Anja Mehring, die einzige Tochter, die in einem Internat aufgewachsen war, da ihre Mutter bereits vor acht Jahren gestorben war, war ein unscheinbares blasses dünnes Mädchen. Sie wurde nur rot, als Jörg sie dann ansprach und ihr ein Glas Champagner reichte. Sie merkte sofort, daß er nur eine auferlegte Pflicht erfüllte.
»Sie studieren?« erkundigte er sich beiläufig, denn das setzte er von Mehrings Tochter voraus. Sie aber schüttelte den Kopf.
»Ich werde Säuglingsschwester«, erwiderte sie schüchtern.
»Warum?« fragte er leicht erstaunt.
»Weil es mir gefällt«, erwiderte sie lakonisch.

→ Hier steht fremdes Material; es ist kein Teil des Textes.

(** * sbomnix: the SBOM database (src/sbomnix/sbomdb.py)

    A shallow embedding of [sbomdb.py] and of the library calls it makes.

    - Python values are the type [pyval]; a [dict] is an association list
      in insertion order, a [str] is a [string] (its UTF-8 bytes), a number
      is an integer or the float [NaN] that pandas uses for a missing cell
      (other floats do not occur in the tables of this module).
    - A raised exception is the [Raise] branch of [result]; statements are
      sequenced with [x <- e ;; k], which stops at the first exception.  A
      step that also writes files is an [io]: the files written, then the
      value or the exception, sequenced with [x <~ e ;; k].
    - A pandas [DataFrame] is a list of column labels and a list of rows,
      each row being the named tuple that [itertuples] yields.  A column has
      the dtype that pandas infers from its cells.  [merge] checks its key
      labels, the dtypes of the key columns, that the keys can be hashed and
      that the suffix creates no duplicate label, in this order, and raises
      accordingly; keys are compared as Python compares them ([True == 1]),
      missing keys ([None], [NaN]) forming one group.
    - [PackageURL] follows packageurl-python: a required name, an optional
      version, both stripped of the white space that [str.strip] removes and
      percent-encoded when printed.
    - A file is the sequence of its bytes; reading it as UTF-8 text fails on
      bytes that are not well-formed UTF-8.  [json.loads] is a parameter of
      the loader; the JSON text written by [to_cdx] is represented by the
      document it serialises; logging is left out, except for the level that
      triggers the diagnostic dump. *)

From Stdlib Require Import List String Ascii ZArith Bool Arith Lia.
Import ListNotations.
Open Scope string_scope.
Open Scope list_scope.

Infix "+:+" := String.append (at level 60, right associativity).

(** ** Python values, exceptions and the built-ins the module uses *)

Module Py.

#[local] Unset Elimination Schemes.

Inductive pyval : Type :=
| PNone
| PBool (b : bool)
| PInt (z : Z)
| PNaN
| PStr (s : string)
| PList (l : list pyval)
| PDict (d : list (string * pyval)).

#[local] Set Elimination Schemes.

Inductive exn : Type :=
| OSError
| UnicodeDecodeError
| JSONDecodeError
| AttributeError
| TypeError
| KeyError
| ValueError
| MergeError.

Inductive result (A : Type) : Type :=
| Ok (a : A)
| Raise (e : exn).

Arguments Ok {A} a.
Arguments Raise {A} e.

Definition bind {A B : Type} (r : result A) (k : A -> result B) : result B :=
  match r with
  | Ok a => k a
  | Raise e => Raise e
  end.

Fixpoint mapM {A B : Type} (f : A -> result B) (l : list A) : result (list B) :=
  match l with
  | [] => Ok []
  | x :: t =>
      bind (f x) (fun y => bind (mapM f t) (fun ys => Ok (y :: ys)))
  end.

Fixpoint foldM {A S : Type} (f : S -> A -> result S) (s : S) (l : list A)
  : result S :=
  match l with
  | [] => Ok s
  | x :: t => bind (f s x) (fun s' => foldM f s' t)
  end.

(** [bool(v)] *)
Definition truthy (v : pyval) : bool :=
  match v with
  | PNone => false
  | PBool b => b
  | PInt z => negb (z =? 0)%Z
  | PNaN => true
  | PStr s => negb (s =? "")
  | PList l => match l with [] => false | _ :: _ => true end
  | PDict d => match d with [] => false | _ :: _ => true end
  end.

(** [pandas.isna(v)] on a scalar cell *)
Definition isna (v : pyval) : bool :=
  match v with
  | PNone | PNaN => true
  | _ => false
  end.

Fixpoint pyval_eqb (a b : pyval) : bool :=
  match a, b with
  | PNone, PNone => true
  | PBool x, PBool y => Bool.eqb x y
  | PInt x, PInt y => (x =? y)%Z
  | PNaN, PNaN => true
  | PStr x, PStr y => (x =? y)%string
  | PList x, PList y =>
      (fix all2 (l1 l2 : list pyval) : bool :=
         match l1, l2 with
         | [], [] => true
         | u :: t1, v :: t2 => pyval_eqb u v && all2 t1 t2
         | _, _ => false
         end) x y
  | PDict x, PDict y =>
      (fix all2 (l1 l2 : list (string * pyval)) : bool :=
         match l1, l2 with
         | [], [] => true
         | (k1, u) :: t1, (k2, v) :: t2 =>
             (k1 =? k2)%string && pyval_eqb u v && all2 t1 t2
         | _, _ => false
         end) x y
  | _, _ => false
  end.
(** [updateSearchIndex]: [INSERT OR REPLACE] of the row of the screenshot. *)
Definition updateSearchIndex (screenshotId content : string) (keywords : list string) (app : App)
  : completion unit * App :=
  match foreign_keys, DatabaseManager.getScreenshot (database app) screenshotId with
  | true, None => (Throw (JsError "FOREIGN KEY constraint failed"), app)
  | _, _ =>
      (Normal tt,
       with_search_index app
         (Map_delete (search_index app) screenshotId
            ++ [(screenshotId, (content, JS.join " " keywords))])%list)
  end.

(** The automatic renaming at the end of [processScreenshotWithAI]: the
    row gets a new [filename]; an error is logged and nothing else. *)
Definition autoRename (screenshotId : string) (a : AIProcessor.AIAnalysisResult)
    (db : DatabaseManager.Database) : DatabaseManager.Database :=
  match AIProcessor.ai_title a with
  | Some title =>
      if (3 <? String.length title)%nat then
        match DatabaseManager.getScreenshot db screenshotId with
        | Some screenshot =>
            if isDefaultScreenshotName (DatabaseManager.filename screenshot) then
              let cleanTitle' := cleanTitle title in
              if (3 <? String.length cleanTitle')%nat then
                let timestamp :=
                  string_of_list_ascii
                    (Text.before_first "T" (list_ascii_of_string toISOString)) in
                let newFilename := cleanTitle' ++ "-" ++ timestamp ++ ".png" in
                match DatabaseManager.updateScreenshot now db screenshotId
                        {| DatabaseManager.set_filepath := None;
                           DatabaseManager.set_filename := Some newFilename;
                           DatabaseManager.set_is_favorite := None |} with
                | (Normal _, db') => db'
                | (Throw _, _) => db
                end
              else db
            else db
        | None => db
        end
      else db
  | None => db
  end.

(** [processScreenshotWithAI]; it never rejects: what the pipeline or the
    database throws is logged.  (The notifications and the message to the
    window, which come last and change nothing here, are left out.) *)
Definition processScreenshotWithAI (screenshotId imagePath : string) (app : App) : App :=
  match processScreenshot imagePath (inference_calls app) with
  | (Throw _, cs) => with_calls app cs
  | (Normal analysisResult, cs) =>
      let app0 := with_calls app cs in
      if truthy (AIProcessor.ocr_text analysisResult)
         || truthy (AIProcessor.ai_title analysisResult)
      then
        match DatabaseManager.addMetadata foreign_keys (database app0)
                (metadata_row screenshotId analysisResult) with
        | (Throw _, _) => app0
        | (Normal _, db1) =>
            let app1 := with_database app0 db1 in
            let app2 :=
              match embeddingService app1 with
              | Some w =>
                  if truthy (AIProcessor.comprehensive_description analysisResult)
                  then with_service app1
                         (Some (snd (addImage screenshotId imagePath
                                       (Some (embedding_metadata analysisResult)) w)))
                  else app1
              | None => app1
              end in
            match updateSearchIndex screenshotId (searchContent analysisResult)
                    (keywords_or_empty analysisResult) app2 with
            | (Throw _, _) => app2
            | (Normal _, app3) =>
                with_database app3 (autoRename screenshotId analysisResult (database app3))
            end
        end
      else app0
  end.

(** ** The handlers of the screenshot channels *)

(** [get-all-screenshots] ([page] defaults to 0, [limit] to 50). *)
Definition get_all_screenshots (page limit : Z) (app : App) : list DatabaseManager.Screenshot :=
  DatabaseManager.getAllScreenshots_limit (database app) (Some limit) (Some (page * limit)%Z).

(** [toggle-favorite]. *)
Definition toggle_favorite (i : string) (app : App) : completion bool * App :=
  match DatabaseManager.getScreenshot (database app) i with
  | Some screenshot =>
      let (answer, db') :=
        DatabaseManager.updateScreenshot now (database app) i
          {| DatabaseManager.set_filepath := None;
             DatabaseManager.set_filename := None;
             DatabaseManager.set_is_favorite :=
               Some (negb (DatabaseManager.is_favorite screenshot)) |} in
      (answer, with_database app db')
  | None => (Normal false, app)
  end.

(** [delete-screenshot]: the files, the record of the embedding index and
    the row. *)
Definition delete_screenshot (i : string) (app : App) : bool * App :=
  match DatabaseManager.getScreenshot (database app) i with
  | Some screenshot =>
      let files' :=
        FileSystemManager.deleteScreenshotFiles join thumbnailsDir unlink_fails
          i (DatabaseManager.filepath screenshot) (files app) in
      let service' :=
        match embeddingService app with
        | Some w => Some (snd (OpenAIEmbeddingService.removeItem i w))
        | None => None
        end in
      let (deleted, db') := DatabaseManager.deleteScreenshot foreign_keys (database app) i in
      (deleted,
       {| database := db';
          search_index :=
            if foreign_keys then Map_delete (search_index app) i else search_index app;
          files := files';
          embeddingService := service'; inference_calls := inference_calls app |})
  | None => (false, app)
  end.

End Process.

End Main.


(* ================================================================== *)
(** * The local description of a screenshot *)
(* ================================================================== *)

Module ContentHeuristics.
Import JS RegExp.

Local Open Scope string_scope.

(** The classes [\s], [\w], [.] and [[\s\S]]. *)
Definition white_space : regex := Chr is_white_space.
Definition word : regex := Chr FallbackHeuristics.is_word.
Definition dot : regex := Chr (fun c => negb (is_line_terminator c)).
Definition any_char : regex := Chr (fun _ => true).

Definition line_feed : ascii := ascii_of_nat 10.

Definition codePatterns : list regex :=
  [ cat [literal "function"; Star white_space; chr "("%char];       (* /function\s*\(/ *)
    cat [literal "class"; plus white_space; plus word];              (* /class\s+\w+/ *)
    cat [literal "import"; plus white_space; chr "{"%char];          (* /import\s+\{/ *)
    cat [literal "export"; plus white_space];                        (* /export\s+/ *)
    literal "console.log";                                           (* /console\.log/ *)
    cat [literal "return"; plus white_space];                        (* /return\s+/ *)
    cat [chr "{"%char; Star white_space; chr line_feed];             (* /\{\s*\n/ *)
    cat [chr "}"%char; Star white_space; chr ";"%char];              (* /\}\s*;/ *)
    cat [literal "/*"; Star any_char; literal "*/"];                 (* /\/\*[\s\S]*?\*\// *)
    cat [literal "//"; Star dot; EndOfLine] ].                       (* /\/\/.*$/m *)

Definition webPatterns : list regex :=
  [ cat [literal "http"; opt (chr "s"%char); literal "://"];         (* /https?:\/\// *)
    cat [chr "@"%char; plus word; chr "."%char;
         any_of [literal "com"; literal "org"; literal "net"]];      (* /@\w+\.(com|org|net)/ *)
    literal "www.";                                                  (* /www\./ *)
    cat [literal ".htm"; opt (chr "l"%char)];                        (* /\.html?/ *)
    literal ".css";                                                  (* /\.css/ *)
    literal ".js" ].                                                 (* /\.js/ *)

Definition uiPatterns : list regex :=
  map literal ["button"; "click"; "menu"; "dialog"; "window"; "tab"; "toolbar"; "sidebar"].

Definition chartPatterns : list regex :=
  map literal ["chart"; "graph"; "diagram"; "axis"; "legend"; "plot"; "data"].

(** [/a|b|c/]. *)
Definition one_of (words : list string) : regex := any_of (map literal words).

(** [patterns.some(pattern => pattern.test(text))]. *)
Definition some_test (patterns : list regex) (text : string) : bool :=
  existsb (fun pattern => test pattern text) patterns.

Record Analysis : Type := {
  type : string;
  isCode : bool;
  isText : bool;
  isUI : bool;
  isWebpage : bool;
  isDiagram : bool;
  isChart : bool;
  language : option string;
  app : option string             (* [framework] and [domain] are never set *)
}.

Definition analyzeContentHeuristic (ocrText : string) : Analysis :=
  let text := FallbackHeuristics.toLowerCase ocrText in
  let isCode := some_test codePatterns text in
  let isWebpage := some_test webPatterns text in
  let isUI := some_test uiPatterns text in
  let isChart := some_test chartPatterns text in
  let isDiagram := test (one_of ["diagram"; "flowchart"; "workflow"; "process"]) text in
  let isText := negb isCode && negb isChart && negb isDiagram in
  let type :=
    if isCode then "code"
    else if isWebpage then "webpage"
    else if isChart then "chart"
    else if isDiagram then "diagram"
    else if isUI then "interface"
    else if isText then "document"
    else "content" in
  let language :=
    if isCode then
      if test (one_of ["typescript"; "tsx"]) text then Some "typescript"
      else if test (one_of ["javascript"; "jsx"]) text then Some "javascript"
      else if test (one_of ["python"; "def "; "import "]) text then Some "python"
      else if test (one_of ["java"; "public class"]) text then Some "java"
      else if test (one_of ["swift"; "func "; "var "; "let "]) text then Some "swift"
      else None
    else None in
  let app :=
    if test (one_of ["vscode"; "visual studio code"]) text then Some "VS Code"
    else if test (literal "xcode") text then Some "Xcode"
    else if test (one_of ["terminal"; "bash"; "zsh"]) text then Some "Terminal"
    else if test (one_of ["chrome"; "safari"; "firefox"]) text then Some "Browser"
    else None in
  {| type := type; isCode := isCode; isText := isText; isUI := isUI;
     isWebpage := isWebpage; isDiagram := isDiagram; isChart := isChart;
     language := language; app := app |}.

(** [ocrText.split(/\s+/).length]. *)
Definition word_count (ocrText : string) : Z :=
  Z.of_nat (List.length (FallbackHeuristics.split_spaces [] false (list_ascii_of_string ocrText))).

(** The description [generateDescription] puts together when the remote
    one is empty.  (The part for [analysis.domain] never shows: the
    analysis has no such property.) *)
Definition describeHeuristic (ocrText : string) : string :=
  let analysis := analyzeContentHeuristic ocrText in
  let description := type analysis ++ " screenshot" in
  let description :=
    match app analysis with
    | Some a => description ++ " from " ++ a
    | None => description
    end in
  if (100 <? String.length ocrText)%nat
  then description ++ " containing " ++ Text.Number_toString (word_count ocrText) ++ " words"
  else description.

End ContentHeuristics.

(* ================================================================== *)
(** * The components of the window: editor, search bar, shortcuts *)
(* ================================================================== *)

(** The annotations of [ScreenshotEditor] and their history.  A handler
    reads the state of the last rendering and sets the next one; the
    events come one at a time. *)
Module ScreenshotEditor.
Import JS.

Local Open Scope Z_scope.

(** [a[i]] for an integral [i]; [None] is [undefined]. *)
Definition at_index {A : Type} (a : list A) (i : Z) : option A :=
  if i <? 0 then None else nth_error a (Z.to_nat i).

Section Editor.

Variable Annotation : Type.

Record State : Type := {
  annotations : list Annotation;
  history : list (list Annotation);
  historyIndex : Z
}.

(** [useState([])], [useState([])] and [useState(-1)]. *)
Definition initial : State := {| annotations := []; history := []; historyIndex := -1 |}.

Definition addAnnotation (annotation : Annotation) (st : State) : State :=
  let newAnnotations := (annotations st ++ [annotation])%list in
  let newHistory := (slice0 (history st) (historyIndex st + 1) ++ [newAnnotations])%list in
  {| annotations := newAnnotations;
     history := newHistory;
     historyIndex := Z.of_nat (List.length newHistory) - 1 |}.

(** [undo] and [redo]; the answer is [None] when the entry read from the
    history is [undefined], which would leave the component without an
    array of annotations. *)
Definition undo (st : State) : option State :=
  if 0 <? historyIndex st then
    match at_index (history st) (historyIndex st - 1) with
    | Some prevAnnotations =>
        Some {| annotations := prevAnnotations; history := history st;
                historyIndex := historyIndex st - 1 |}
    | None => None
    end
  else Some st.

Definition redo (st : State) : option State :=
  if historyIndex st <? Z.of_nat (List.length (history st)) - 1 then
    match at_index (history st) (historyIndex st + 1) with
    | Some nextAnnotations =>
        Some {| annotations := nextAnnotations; history := history st;
                historyIndex := historyIndex st + 1 |}
    | None => None
    end
  else Some st.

»Es ist gut, wenn man das tun kann, was einem gefällt«, sagte Jörg gedankenvoll. »Hat Ihr Vater nichts dagegen?«
»Was sollte er dagegen haben? Er hat seinen Beruf, ich werde meinen haben.«
Jörg sah sie jetzt erst richtig an. Er blickte in ernste dunkle Augen, die seinem Blick nicht auswichen.
»Ein Fabry kann leider nicht das tun, was er möchte«, sagte er. »Entschuldigen Sie mich bitte, Fräulein Mehring, ich habe rasende Kopfschmerzen.«
»Dann sollten Sie nicht rauchen und lieber Kamillentee trinken, anstatt Champagner«, erwiderte sie. »Ich wollte ohnehin gehen. Sie brauchen sich nicht verpflichtet zu fühlen, mich zu unterhalten.«
Und schon eilte sie von dannen. Er war doch ein wenig aus der Fassung gebracht. Das war ihm noch nie passiert, daß ein Mädchen ihn stehenließ.
Er ging hinaus in den Park. Die Luft war kühl und leicht. Ein sanfter Wind wehte und befreite seine Stirn von dem stechenden Schmerz. Er wurde nicht gestört, und man schien ihn auch nicht zu vermissen. Die Gäste verabschiedeten sich. Er hörte, wie ein Wagen nach dem andern davonfuhr. Dann trat auch sein Vater auf die Terrasse. Jörg nahm sich zusammen und ging auf ihn zu. »Entschuldige, Papa«, sagte er leise, »aber mein Schädel brummt.«
»Du hast doch kaum was getrunken«, sagte der Ältere, keine Spur anzüglich. »Du solltest wirklich mal einen Arzt aufsuchen, Jörg.«
»In Amerika gibt es ausgezeichnete Ärzte, Papa«, erwiderte Jörg. »Ich fliege morgen mit der ersten Maschine nach Zürich.«
»Ja, es ist gut so«, sagte Sebastian Fabry. »Du solltest ein paar Monate Abstand gewinnen, das kann nur von Vorteil sein. Ich hätte auch nichts gegen eine Amerikanerin als Schwiegertochter einzuwenden, wenn sie unserem Niveau entspricht, und ich meine nicht Geld, Jörg, ich denke an den Charakter.«
»Du hattest keine bestimmte Absicht?« fragte Jörg schleppend.